Posted by ryuzaki0 on from the why-not-to-run-as-admin dept.

nezmar writes, "MacGeekery has a short but insightful piece with examples on how to use a malformed Installer package (.pkg) on Mac OS X to 'insert user accounts with administrator rights and change root-owned system configuration or binary files without prompting the vast majority of Mac OS X users for a password of any kind.'" The article notes that this issue was brought up on the Apple Discussion Boards 6 weeks back and that it was noted there as a duplicate / known issue. It also gives as an example the installation of Parallels, the popular virtualization software, which uses the described technique, but not for nefarious purposes.

5 of 194 comments (clear)

  1. Well... by Anonymous Coward · · Score: 5, Insightful

    At the very least, until this is fixed, this is yet another reminder not to install things without knowing what they are.

  2. Hacking OS X? Hardly by morgan_greywolf · · Score: 5, Insightful

    You still have to install the package as an admin user. Lots of tools on Linux create admin user accounts without prompting for a password when run as root. The Debian Advanced Package Tool (APT), in fact, is one of them. It's perfectly possible to create a .deb package that sets up admin user accounts without prompting, as long as you are running as root. Does that mean you can hack Debian or Ubuntu with .deb packages?

    --
    My blog
    1. Re:Hacking OS X? Hardly by Wm_K · · Score: 5, Insightful
      I believe you misunderstand. sudo is a command that takes a user listed in the sudoers file and gives them root priviledges.

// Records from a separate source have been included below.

(* ===== verification/Indexing.v ===== *)
(** * The indexing service (dhtc-client/indexingService.go)

    One service per IP family: its routing table, its pending get_peers
    requests and its probe cache, the handlers that the protocol calls, and the
    periodic maintenance. A handler is one step; inside it the clock is read
    once ([now]), [rand.Read] gives the next of a stream of random strings, and
    [pick] is the choice of the transport's [select]. What the service tells its
    owner (OnResult, OnBootstrapCandidate) is collected in the state. *)

From S2P Require Import Prelude NetAddr Codec RoutingTable Requests Transport Protocol.

Record IndexingResult : Type := mkResult {
  ir_infoHash : list byte;
  ir_peerAddrs : list AddrPort;
  ir_family : Z
}.

Record routingCacheEntry : Type := mkCacheEntry { rc_ID : string; rc_Address : string; rc_LastSeen : Z }.

Record IndexingService : Type := mkService {
  protocol : Protocol;
  network : string;
  want : list string;
  cachePath : string;
  started : bool;
  interval : duration;
  hasOnResult : bool;
  hasOnBootstrapCandidate : bool;
  done : bool;
  nodeID : list byte;
  routingTable : RoutingTable;
  reqs : requests;
  probeCache : gmap Addr time;
  nextRoutingTableSave : time;
  draws : nat;
  results : list IndexingResult;        (* calls of OnResult, oldest first *)
  candidates : list AddrPort;           (* calls of OnBootstrapCandidate *)
  panicked : bool;                      (* a nil callback was called *)
  cacheFile : option (list routingCacheEntry)   (* what cachePath holds, decoded *)
}.

(** What a step takes from its surroundings. *)
Record env : Type := mkEnv { now : time; random : nat -> list byte; pick : bool }.

(** ** Updates of the record *)

Definition set_protocol (p : Protocol) (s : IndexingService) : IndexingService :=
  mkService p (network s) (want s) (cachePath s) (started s) (interval s) (hasOnResult s)
    (hasOnBootstrapCandidate s) (done s) (nodeID s) (routingTable s) (reqs s) (probeCache s)
    (nextRoutingTableSave s) (draws s) (results s) (candidates s) (panicked s) (cacheFile s).
Definition set_table (t : RoutingTable) (s : IndexingService) : IndexingService :=
  mkService (protocol s) (network s) (want s) (cachePath s) (started s) (interval s) (hasOnResult s)
    (hasOnBootstrapCandidate s) (done s) (nodeID s) t (reqs s) (probeCache s)
    (nextRoutingTableSave s) (draws s) (results s) (candidates s) (panicked s) (cacheFile s).
Definition set_reqs (r : requests) (s : IndexingService) : IndexingService :=
  mkService (protocol s) (network s) (want s) (cachePath s) (started s) (interval s) (hasOnResult s)
    (hasOnBootstrapCandidate s) (done s) (nodeID s) (routingTable s) r (probeCache s)
    (nextRoutingTableSave s) (draws s) (results s) (candidates s) (panicked s) (cacheFile s).
Definition set_probeCache (c : gmap Addr time) (s : IndexingService) : IndexingService :=
  mkService (protocol s) (network s) (want s) (cachePath s) (started s) (interval s) (hasOnResult s)
    (hasOnBootstrapCandidate s) (done s) (nodeID s) (routingTable s) (reqs s) c
    (nextRoutingTableSave s) (draws s) (results s) (candidates s) (panicked s) (cacheFile s).
Definition set_draws (n : nat) (s : IndexingService) : IndexingService :=
  mkService (protocol s) (network s) (want s) (cachePath s) (started s) (interval s) (hasOnResult s)
    (hasOnBootstrapCandidate s) (done s) (nodeID s) (routingTable s) (reqs s) (probeCache s)
    (nextRoutingTableSave s) n (results s) (candidates s) (panicked s) (cacheFile s).
Definition set_results (l : list IndexingResult) (s : IndexingService) : IndexingService :=
  mkService (protocol s) (network s) (want s) (cachePath s) (started s) (interval s) (hasOnResult s)
    (hasOnBootstrapCandidate s) (done s) (nodeID s) (routingTable s) (reqs s) (probeCache s)
    (nextRoutingTableSave s) (draws s) l (candidates s) (panicked s) (cacheFile s).
Definition set_candidates (l : list AddrPort) (s : IndexingService) : IndexingService :=
  mkService (protocol s) (network s) (want s) (cachePath s) (started s) (interval s) (hasOnResult s)
    (hasOnBootstrapCandidate s) (done s) (nodeID s) (routingTable s) (reqs s) (probeCache s)
    (nextRoutingTableSave s) (draws s) (results s) l (panicked s) (cacheFile s).
Definition set_panicked (s : IndexingService) : IndexingService :=
  mkService (protocol s) (network s) (want s) (cachePath s) (started s) (interval s) (hasOnResult s)
    (hasOnBootstrapCandidate s) (done s) (nodeID s) (routingTable s) (reqs s) (probeCache s)
    (nextRoutingTableSave s) (draws s) (results s) (candidates s) true (cacheFile s).
Definition set_cacheFile (f : option (list routingCacheEntry)) (s : IndexingService) : IndexingService :=
  mkService (protocol s) (network s) (want s) (cachePath s) (started s) (interval s) (hasOnResult s)
    (hasOnBootstrapCandidate s) (done s) (nodeID s) (routingTable s) (reqs s) (probeCache s)
    (nextRoutingTableSave s) (draws s) (results s) (candidates s) (panicked s) f.
Definition set_nextSave (t : time) (s : IndexingService) : IndexingService :=
  mkService (protocol s) (network s) (want s) (cachePath s) (started s) (interval s) (hasOnResult s)
    (hasOnBootstrapCandidate s) (done s) (nodeID s) (routingTable s) (reqs s) (probeCache s)
    t (draws s) (results s) (candidates s) (panicked s) (cacheFile s).
Definition set_lifecycle (started' done' : bool) (s : IndexingService) : IndexingService :=
  mkService (protocol s) (network s) (want s) (cachePath s) started' (interval s) (hasOnResult s)
    (hasOnBootstrapCandidate s) done' (nodeID s) (routingTable s) (reqs s) (probeCache s)
    (nextRoutingTableSave s) (draws s) (results s) (candidates s) (panicked s) (cacheFile s).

      Exactly! But when do you get root priviledges? Only after you give your password to sudo (either on the cli or in the installer). Before that point you have as much privileges as a ordinary user.

      The little thread started because cgenman said "OSX users run as admin by default" with which he seemed to imply that Mac OS X users run with root priviledges by default and therefor don't get prompted for a password. But this is not the case.

      I don't even think we're making a different point. My definition of admin is just more confusing I guess. You're indeed right that the default user is a user from the admin group, but my point is that even though the user might be an admin, he doesn't have root priviledges without giving a password first.

  3. So, in summation by banky · · Score: 4, Insightful

    1. If you're sitting at the box, you might be able to 0wnz0r it. Same as for Linux, BSD, and Windows.
    2. Regular folk should only install software from reasonably trusted sources.

    I would assume that second point would be clear, given 10 years of watching Windows users open every last attachment that arrives in their inbox, while we sit at our Macs and laugh, but something tells me, probably not.

    --
    ZOMG I WOULD LOVE TO KNOW ABOUT YOUR FEELINGS ON MACINTOSH VERSUS WINDOWS, VI VERSUS EMACS, AND HOW YOU'RE NOT A DORK
  4. Seems nobody really got it. by l0ne · · Score: 4, Insightful

    Admin user in OS X are regular users on the admin group. The default setup creates an admin user. Installer.app allows PKGs run by admin TO RUN AS ROOT AND WRITE ON ROOT:WHEEL OWNED FILES WITHOUT A PASSWORD PROMPT. It's more-or-less OK for admins to write to /Applications. It's not to change /etc/sudoers or similar nefarious things without a prompt.